Avocat : MATHURIN KANCEL

28 août 2025
TA38Décision• Excès de pouvoir

Tribunal Administratif de Grenoble — N° TA38-2301837

Le Tribunal Administratif de Grenoble a rejeté la requête de M. B, ressortissant algérien, qui contestait le refus du préfet de l'Isère de lui délivrer un titre de séjour. Le tribunal a jugé que la demande de renouvellement de son certificat de résidence, présentée après l'expiration du délai légal, devait être considérée comme une première demande, rendant inapplicables les stipulations de l'article 7 bis de l'accord franco-algérien. Il a également estimé que M. B ne pouvait se prévaloir de la méconnaissance de l'article 8 de la Convention européenne des droits de l'homme, ni d'une erreur manifeste d'appréciation, dès lors que sa présence en France constituait une menace pour l'ordre public.

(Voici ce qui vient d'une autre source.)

(** * TodoList: the task store of [src/App.tsx]

    A shallow embedding of the state transitions of the React component
    [App] (src/App.tsx), of the Break Down button of [TodoItem]
    (src/components/TodoItem.tsx) and of [generateSubtasks]
    (src/services/geminiService.ts), together with the properties of the
    task/subtask state machine.

    React state is modelled by explicit state passing: every handler is a
    function from the component state to the component state, and a
    functional update [setTodos(prev => f prev)] is the application of [f]
    to the [todos] field. *)

From Stdlib Require Import Ascii String.
From stdpp Require Import base decidable option list strings.

Open Scope string_scope.

(** ** Data model (types.ts) *)

(** [interface Subtask { id: string; text: string; completed: boolean }] *)
Module Subtask.

Record t : Type := mk {
  id : string;
  text : string;
  completed : bool
}.

(** [{ ...s, completed: b }] *)
Definition with_completed (b : bool) (s : t) : t :=
  {| id := id s; text := text s; completed := b |}.

End Subtask.

(** [interface Todo]; the optional field [isGenerating?: boolean] is absent
    ([None]) until [handleGenerateSubtasks] writes it. *)
Module Todo.

Record t : Type := mk {
  id : string;
  text : string;
  completed : bool;
  isExpanded : bool;
  subtasks : list Subtask.t;
  isGenerating : option bool
}.

(** [{ ...t, isGenerating: b }] *)
Definition with_isGenerating (b : bool) (t0 : t) : t :=
  {| id := id t0; text := text t0; completed := completed t0;
     isExpanded := isExpanded t0; subtasks := subtasks t0;
     isGenerating := Some b |}.

(** [{ ...t, isExpanded: b }] *)
Definition with_isExpanded (b : bool) (t0 : t) : t :=
  {| id := id t0; text := text t0; completed := completed t0;
     isExpanded := b; subtasks := subtasks t0;
     isGenerating := isGenerating t0 |}.

(** [{ ...t, completed: c, subtasks: ss }] *)
Definition with_completed_subtasks (c : bool) (ss : list Subtask.t) (t0 : t) : t :=
  {| id := id t0; text := text t0; completed := c;
     isExpanded := isExpanded t0; subtasks := ss;
     isGenerating := isGenerating t0 |}.

(** [{ ...t, isGenerating: false, isExpanded: true, subtasks: ss }] *)
Definition resolved (ss : list Subtask.t) (t0 : t) : t :=
  {| id := id t0; text := text t0; completed := completed t0;
     isExpanded := true; subtasks := ss;
     isGenerating := Some false |}.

La solution retenue s'appuie sur les articles 6 et 7 bis de l'accord franco-algérien de 1968, ainsi que sur l'article L. 432-1 du code de l'entrée et du séjour des étrangers et du droit d'asile.

Avocat : HUARD

28 août 2025• 5ème Chambre
TA38Décision• Excès de pouvoir

Tribunal Administratif de Grenoble — N° TA38-2508680

Le Tribunal Administratif de Grenoble, statuant en référé sur le fondement de l'article L. 521-3 du code de justice administrative, a été saisi par M. A B pour obtenir un rendez-vous en préfecture afin de déposer une demande de titre de séjour. En cours d'instance, la préfète de l'Isère a délivré un rendez-vous au requérant, ce qui a conduit M. B à se désister de ses conclusions principales. Le tribunal a donné acte de ce désistement, admis provisoirement l'intéressé à l'aide juridictionnelle, mais a rejeté sa demande de frais irrépétibles. La solution retenue s'appuie sur les dispositions du code de justice administrative et de la loi du 10 juillet 1991 relative à l'aide juridique.

Avocat : HUARD

28 août 2025
TA76Décision• Excès de pouvoir

Tribunal Administratif de Rouen — N° TA76-2401123

Le Tribunal Administratif de Rouen a examiné la requête de Mme B, attachée d'administration hospitalière, contestant la décision du centre hospitalier universitaire de Rouen de réduire son indemnité forfaitaire pour travaux supplémentaires (IFTS) du taux maximum au taux moyen à compter du 1er janvier 2023. Le tribunal a jugé que les conclusions d'annulation devaient être dirigées à la fois contre la décision initiale révélée par la fiche de paie d'octobre 2023 et contre la décision explicite de rejet du 17 avril 2024. La solution retenue par le tribunal n'est pas explicitée dans l'extrait fourni, mais le litige porte sur l'application du décret n°90-841 du 21 septembre 1990 et de l'arrêté du 14 avril 2023 relatifs aux IFTS dans la fonction publique hospitalière.

Avocat : HUON SARFATI

28 août 2025• 3 ème Chambre
TA95Décision• Excès de pouvoir

Tribunal Administratif de Cergy-Pontoise — N° TA95-2514560

Le Tribunal Administratif de Cergy-Pontoise, statuant en référé sur le fondement de l'article L. 521-1 du code de justice administrative, a suspendu l'exécution de la décision implicite de refus de renouvellement de la carte de séjour pluriannuelle "passeport talent" de Mme B, née du silence gardé par le préfet des Hauts-de-Seine. La juge a retenu que la condition d'urgence était présumée s'agissant d'un refus de renouvellement de titre de séjour, et que le moyen tiré du défaut de motivation de la décision était de nature à créer un doute sérieux sur sa légalité. Il a été enjoint au préfet de réexaminer la situation de Mme B et de lui délivrer une autorisation provisoire de séjour dans l'attente. La décision s'appuie notamment sur les dispositions du code de l'entrée et du séjour des étrangers et du droit d'asile et du code des relations entre le public et l'administration.